Seine Nervosität bleibt. Er lanciert den Sprint, mit Hirschi am Hinterrad. Der Ittiger lässt sich nicht mehr düpieren wie noch an der Tour de France, auf der zweiten Etappe in Nizza, als Alaphilippe den Favoriten und Hirschi den kleinen Aussenseiter gegeben hatte. Nun sind sie sich ebenbürtig, Hirschi beschleunigt gar besser, beginnt links an Alaphilippe vorbeizuziehen – als der erst kurz zurückschaut und dann ebenfalls nach links zieht. So stark, dass sich ihre Räder touchieren und Hirschi froh sein muss, dass er nicht stürzt. Um das zu vermeiden, muss er aber aus der linken Pedale ausklinken, sein Sprint ist damit vorbei – genauso wie jener von Pogacar, der hinter ihm angetreten ist.

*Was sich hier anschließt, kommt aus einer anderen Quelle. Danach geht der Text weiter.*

(** * Dreadmarch Campaign Manager: the dataset normaliser

    A shallow embedding of [dm4-dataset-core.js] (the cache-backed
    normaliser with its worker fallback), of [dm4-logger.js], and of
    [src/core/dm4-dataset-core.js] (the normaliser without cache), followed
    by the properties of the normaliser.

    JavaScript objects live in a heap of locations, because the properties
    below speak about object identity (the cached instance), about what a
    call allocates and about what it leaves untouched.  A value is a
    primitive or a reference into the heap.

    Boundaries of the model:
    - numbers are integers ([Z]); [0] is the only falsy number;
    - strings are byte strings, their [length] is the number of bytes;
    - property lookup is own-property lookup: members inherited from the
      built-in prototypes ([constructor], [toString], [__proto__], ...)
      are not modelled, except for the built-ins that the source calls
      ([Object.entries], [Object.assign], [Array.isArray], [forEach],
      [push], [JSON.stringify], the coercion of a value to a property key);
    - an own property is a data property or an accessor whose getter throws
      [new Error(msg)]; this is what makes "merging one system throws"
      possible;
    - functions as values, [toJSON] hooks and boxed primitives are absent. *)

From Stdlib Require Import ZArith String Ascii List Lia.
From stdpp Require Import base tactics option list strings pretty.

Local Open Scope string_scope.
Local Open Scope list_scope.

(** ** Values, objects, heap *)

Abbreviation loc := nat (only parsing).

Hirschi wird seine Chancen auf Revanche erhalten
Alaphilippe ist siegessicher, hebt die Hände zum Jubel im Regenbogentrikot – und wird von Roglic, der als Einziger von der Aktion des Franzosen ungestört bleibt, auf der Ziellinie noch abgefangen. Der Slowene, an der Tour ähnlich spät von Pogacar entthront, feiert so 2020 doch noch einen grossen Sieg. Alaphilippe wird für seinen Schwenker auf Rang 5 zurückversetzt, später entschuldigt er sich.

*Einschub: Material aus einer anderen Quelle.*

(** [" && ".join(filter_parts) if filter_parts else ""] *)
Definition filter_expr (parts : list string) : string :=
  match parts with
  | [] => ""
  | _ => join " && " parts
  end.

Definition one : float := of_Z 1.
Definition hundred : float := of_Z 100.

(** [f"{(1 / (1 + hit.distance)) * 100:.1f}%"]; the division raises on a zero
    divisor. *)
Definition relevance (d : float) : result string :=
  let s := fadd one d in
  if is_zero s then Raised (Raise ZeroDivisionError "float division by zero")
  else Ok (format_1f (fmul (fdiv one s) hundred) ++ "%").

Definition L2_nprobe_10 : pyval :=
  PDict [("metric_type", PStr "L2"); ("params", PDict [("nprobe", PInt 10)])].

Definition TOP_K_DEFAULT : Z := 5.

(** ** [p_discovery_agent/mcp_server_http.py] *)
Module McpServer.

(** the module's globals after start-up *)
Record Globals := {
  embedding_model : option SentenceTransformer;
  MILVUS_READY : bool;
  collection : option Collection
}.

Definition generate_embedding (g : Globals) (text : pyval) : result (list float) :=
  match embedding_model g with
  | None => Raised (Raise Exception "Modello embedding non caricato")
  | Some model => encode model text
  end.

Definition search_request (query_embedding : list float) (top_k : pyval)
    (expression : string) : SearchRequest :=
  {| data := [query_embedding];
     anns_field := "embedding";
     param := L2_nprobe_10;
     limit := top_k;
     expr := expression;
     output_fields := ["product_id"; "name"; "category"; "description"; "price";
                       "in_stock"; "brand"] |}.

(** the dict appended for one hit *)
Definition product_of_hit (hit : Hit) : result pyval :=
  bind (relevance (distance hit)) (fun rel =>
  Ok (PDict [("product_id", dict_get (entity hit) "product_id" PNone);
             ("name", dict_get (entity hit) "name" PNone);
             ("category", dict_get (entity hit) "category" PNone);
             ("description", dict_get (entity hit) "description" PNone);
             ("price", dict_get (entity hit) "price" PNone);
             ("in_stock", dict_get (entity hit) "in_stock" PNone);
             ("brand", dict_get (entity hit) "brand" PNone);
             ("relevance", PStr rel)])).

(** the two nested [for] loops and the returned dict *)
Definition shape_results (query : pyval) (results : list (list Hit)) : result pyval :=
  bind (comprehension product_of_hit (List.concat results)) (fun products =>
  Ok (PDict [("query", query);
             ("total_results", PInt (Z.of_nat (List.length products)));
             ("products", PList products)])).

Definition search_products_logic (g : Globals)
    (query top_k max_price category in_stock_only brand : pyval) : result pyval :=
  if negb (MILVUS_READY g) then
    Ok (PDict [("error", PStr "Milvus non connesso"); ("query_received", query)])
  else
    bind (generate_embedding g query) (fun query_embedding =>
    let expression := filter_expr (filter_parts max_price category in_stock_only brand) in
    match collection g with
    | None => Raised (Raise AttributeError "'NoneType' object has no attribute 'search'")
    | Some c =>
        bind (search c (search_request query_embedding top_k expression))
             (shape_results query)
    end).

(** *** The call of [search_products_logic] with the keyword arguments
    unpacked from [args] *)

Definition parameters : list string :=
  ["query"; "top_k"; "max_price"; "category"; "in_stock_only"; "brand"].

Definition unexpected_keyword (d : dict) : option string :=
  match filter (fun kv => negb (existsb (String.eqb (fst kv)) parameters)) d with
  | [] => None
  | (k, _) :: _ => Some k
  end.

Definition call_search_products_logic (g : Globals) (args : pyval) : result pyval :=
  match args with
  | PDict d =>
      match unexpected_keyword d with
      | Some k =>
          Raised (Raise TypeError
                    ("search_products_logic() got an unexpected keyword argument '"
                       ++ k ++ "'"))
      | None =>
          match lookup "query" d with
          | None =>
              Raised (Raise TypeError
                        "search_products_logic() missing 1 required positional argument: 'query'")
          | Some query =>
              search_products_logic g query
                (dict_get d "top_k" (PInt TOP_K_DEFAULT))
                (dict_get d "max_price" PNone)
                (dict_get d "category" PNone)
                (dict_get d "in_stock_only" (PBool false))
                (dict_get d "brand" PNone)
          end
      end
  | _ =>
      Raised (Raise TypeError
                ("search_products_logic() argument after ** must be a mapping, not "
                   ++ type_name args))
  end.

(** *** The protocol dispatcher *)

(** a [fastapi.Request]: what awaiting [request.json()] gives *)
Record Request := {
  json : result pyval
}.

(** how a call of the endpoint ends *)
Inductive Outcome :=
  | Return (body : pyval)                            (* 200, the dict as JSON *)
  | HTTPException (status_code : Z) (detail : string)
  | Unhandled (e : exn).                              (* left to the framework *)

Definition response (jsonrpc_id : pyval) (key : string) (v : pyval) : pyval :=
  PDict [("jsonrpc", PStr "2.0"); ("id", jsonrpc_id); (key, v)].

Definition error_object (code : Z) (message : string) : pyval :=
  PDict [("code", PInt code); ("message", PStr message)].

Definition initialize_result : pyval :=
  PDict [("protocolVersion", PStr "2024-11-05");
         ("capabilities", PDict [("tools", PDict [])]);
         ("serverInfo", PDict [("name", PStr "ecommerce-mcp"); ("version", PStr "1.0.0")])].

Definition tools_list_result : pyval :=
  PDict [("tools", PList [PDict [
    ("name", PStr "search_products");
    ("description", PStr "Semantic search for e-commerce products. Understands natural language queries (e.g., 'waterproof running shoes under 100 euros') and returns ranked results with relevance scores. Supports optional filtering by price, category, brand, and stock availability. Use this tool when customers want to find, search, browse, or get recommendations for products.");
    ("inputSchema", PDict [
      ("type", PStr "object");
      ("properties", PDict [
        ("query", PDict [
          ("type", PStr "string");
          ("description", PStr "Natural language description of the desired product")]);
        ("top_k", PDict [
          ("type", PStr "integer");
          ("description", PStr "Maximum number of results to return (1-20)");
          ("default", PInt 5)]);
        ("max_price", PDict [
          ("type", PStr "number");
          ("description", PStr "Maximum price in EUR (optional filter)")]);
        ("category", PDict [
          ("type", PStr "string");
          ("description", PStr "Product category to filter by");
          ("enum", PList [PStr "Footwear"; PStr "Clothing"; PStr "Electronics";
                          PStr "Accessories"; PStr "Outdoor"])]);
        ("in_stock_only", PDict [
          ("type", PStr "boolean");
          ("description", PStr "If true, return only products currently in stock");
          ("default", PBool false)]);
        ("brand", PDict [
          ("type", PStr "string");
          ("description", PStr "Brand name to filter by (e.g., 'ActiveGear')")])]);
      ("required", PList [PStr "query"])])]])].

Definition tools_call (g : Globals) (jsonrpc_id params : pyval) : Outcome :=
  match method_get params "arguments" (PDict []) with
  | Raised e => Unhandled e
  | Ok args =>
      match call_search_products_logic g args with
      | Ok result =>
          Return (response jsonrpc_id "result"
                    (PDict [("content",
                             PList [PDict [("type", PStr "text");
                                           ("text", PStr (json_dumps_indent2 result))]])]))
      | Raised e =>
          Return (response jsonrpc_id "error" (error_object (-32000) (exn_msg e)))
      end
  end.

Definition dispatch (g : Globals) (jsonrpc_id method params : pyval) : Outcome :=
  if eq_str method "initialize" then
    Return (response jsonrpc_id "result" initialize_result)
  else if eq_str method "notifications/initialized" then
    Return (response jsonrpc_id "result" (PBool true))
  else if eq_str method "tools/list" then
    Return (response jsonrpc_id "result" tools_list_result)
  else if eq_str method "tools/call" then
    tools_call g jsonrpc_id params
  else if eq_str method "ping" then
    Return (response jsonrpc_id "result" (PDict []))
  else
    Return (response jsonrpc_id "error" (error_object (-32601) "Method not found")).

Definition handle_mcp (g : Globals) (request : Request) : Outcome :=
  match json request with
  | Raised _ => HTTPException 400 "Invalid JSON"
  | Ok payload =>
      match method_get payload "id" PNone with
      | Raised e => Unhandled e
      | Ok jsonrpc_id =>
          match method_get payload "method" PNone with
          | Raised e => Unhandled e
          | Ok method =>
              match method_get payload "params" (PDict []) with
              | Raised e => Unhandled e
              | Ok params => dispatch g jsonrpc_id method params
              end
          end
      end
  end.

End McpServer.

(** ** [gcp_simulation/main.py] *)
Module GcpFunction.

Record Globals := {
  embedding_model : option SentenceTransformer;
  MILVUS_READY : bool;
  collection : option Collection
}.

Definition search_request (query_embedding : list float) (top_k : pyval)
    (expression : string) : SearchRequest :=
  {| data := [query_embedding];
     anns_field := "embedding";
     param := L2_nprobe_10;
     limit := top_k;
     expr := expression;
     output_fields := ["product_id"; "name"; "category"; "description"; "price";
                       "in_stock"] |}.

Definition product_of_hit (hit : Hit) : result pyval :=
  bind (relevance (distance hit)) (fun score_pct =>
  Ok (PDict [("product_id", dict_get (entity hit) "product_id" PNone);
             ("name", dict_get (entity hit) "name" PNone);
             ("category", dict_get (entity hit) "category" PNone);
             ("description", dict_get (entity hit) "description" PNone);
             ("price", dict_get (entity hit) "price" PNone);
             ("in_stock", dict_get (entity hit) "in_stock" PNone);
             ("relevance", PStr score_pct)])).

Definition shape_results (query max_price category : pyval)
    (results : list (list Hit)) : result pyval :=
  bind (comprehension product_of_hit (List.concat results)) (fun products =>
  Ok (PDict [("query", query);
             ("total_results", PInt (Z.of_nat (List.length products)));
             ("products", PList products);
             ("filters_applied",
              PDict [("max_price", max_price); ("category", category)])])).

Hirschi hilft das wenig. Ob er nun als Zweiter oder Dritter von Lüttich–Bastogne–Lüttich geehrt wird, ist einerlei. Was bleibt, ist einzig, dass er um eine grosse Chance auf den grössten Sieg seiner grossen Saison gebracht wurde. Nach dem Rennen kritisiert er Alaphilippe nicht, oder zumindest nicht deutlich. «Es ist ein bisschen Sch…», sagt er. «Wer weiss, was sonst passiert wäre. Aber am Schluss bin ich zufrieden. Weil ich mich sehr gut fühlte, weil mir das Zuversicht für die Zukunft gibt.» Er weiss nur zu gut: Das war nicht das letzte Duell mit Alaphilippe. Er wird seine Chancen auf Revanche erhalten.